The devil is in the details – part 2

Two weeks ago I blogged about TextTrust, the Canadian company that sells spell-checking software, and the embarrassment they recently experienced after issuing a press release containing typos.

Several days ago I received an email from TextTrust’s PR representative, informing me that my post contained inaccurate information. In my original post, I listed several words that I thought were misspelled in the TextTrust release. As it turns out, those words were simply TextTrust’s examples of the most common typos. There was actually only one real typo in the release.

So, my bad for not paying close enough attention to my original source. I have since corrected my first post to reflect this.

Something troubled me about about the email I received from TextTrust’s PR guy though. Would you believe that it was riddled with spelling errors? You’d think that this guy, who just learned a big lesson about the importance of spell-checking, would take the time to proof an email of this nature. Here it is:


A quick visit to TextTrust’s Web site reveals marketing copy like "No more embarrassing errors!" and "No Second Chance to Make a First Impression!" I have no doubt that the TextTrust PR guy is a very capable professional. However, his note to me reinforces the point of my original blog: poor writing and sloppy grammar are becoming the PR norm, not the exception.

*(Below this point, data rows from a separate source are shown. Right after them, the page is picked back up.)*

(** The bound of the specification on the entries [list_active_artworks]
    lists. *)
Definition listing_within_limit (db : StatusDb) (nb : string) (limit : Z)
  : Prop :=
  (Z.of_nat (length (slice_to limit (active_artworks db nb))) <= limit)%Z.

(** An index no larger than a Python container can be: [len] never
    exceeds [sys.maxsize]. *)
Definition holdable (db : StatusDb) : Prop :=
  (Z.of_nat (length db) <= sys_maxsize)%Z.

(** Totality of [list_active_artworks] as the specification words it: a
    non-empty text for every filter and every limit. *)
Definition listing_always_returns (db : StatusDb) : Prop :=
  forall nb limit,
    exists s, list_active_artworks db nb limit = Returned s /\ s <> "".

(** Two files in place, titled by their file names. *)
Definition pair_db : StatusDb :=
  _load_status_database
    [mkMdFile "a.md" (Some (sections_of None (Some "In place") None));
     mkMdFile "b.md" (Some (sections_of None (Some "In place") None))].

(** What [compare_one] finds for a token, as a function of the token. *)
Definition classify (db : StatusDb) (nm : string) : CompareResult :=
  match Dict.get db (lower nm) with
  | Some art => Found nm (title art) (status art)
  | None =>
      match find (fuzzy_hit (lower nm)) (Dict.items db) with
      | Some (_, data) => Found nm (title data) (status data)
      | None => NotFound nm
      end
  end.

(** The bucket a result goes to, and the text it contributes there. *)
Definition goes_in_place (r : CompareResult) : bool :=
  match r with
  | Found _ _ s => String.eqb s "In place"
  | NotFound _ => false
  end.

Definition goes_not_in_place (r : CompareResult) : bool :=
  match r with
  | Found _ _ s => negb (String.eqb s "In place")
  | NotFound _ => false
  end.

Definition goes_not_found (r : CompareResult) : bool :=
  match r with
  | Found _ _ _ => false
  | NotFound _ => true
  end.

Definition entry (r : CompareResult) : string :=
  match r with
  | Found _ t s =>
      if String.eqb s "In place" then t else t ++ " (" ++ s ++ ")"
  | NotFound nm => nm
  end.

Definition bucket_total (b : Buckets) : nat :=
  length (in_place b) + length (not_in_place b) + length (not_found b).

11 thoughts on “The devil is in the details – part 2

  1. yes lunchy, you have your own firm. and let me guess, you play doctor on tuesday and lawyer on wednesday. its always nice to dream, keep your chin up!

  2. Repman,
    I realise you removed this guy’s name and contact details from your post, but regardless of this (and his inability to spell) I think he is entitled to expect a private email would not be made public. I imagine he will be pretty annoyed when he finds out, and seeing as he discovered your original post he is sure to see this one…. watch out!

  3. I actually hire and fire the AEs. I own my own firm, bub. So, the answer to your question is ‘no.’
    I am trying to think about WFL – what’s for lunch.
    Rep, would love to see the thread from the email exchange with this cat. Hysterical stuff. Also, sorry about your dog, Pepper. I’ve been there, too.

  4. lunchy, isnt it time for you to get someone coffee or make some copies for an AE?

  5. Well, the Hotmail address is listed on his agency Web site (his Web site and contact info were included under the signature line of the email).

  6. Oh you forgot to highlight the grammatical errors – a energy… instead of an energy
    Estimation is a poor word choice – opinion would fit better and I really feel that line isn’t a sentence. Although it tries to impersonate one with the whole starts with a capital letter and ends with a period thing.
    Oh how this brings back memories of teaching English 101 when I had to spend two weeks playing Mad Libs b/c they couldn’t comprehend much else.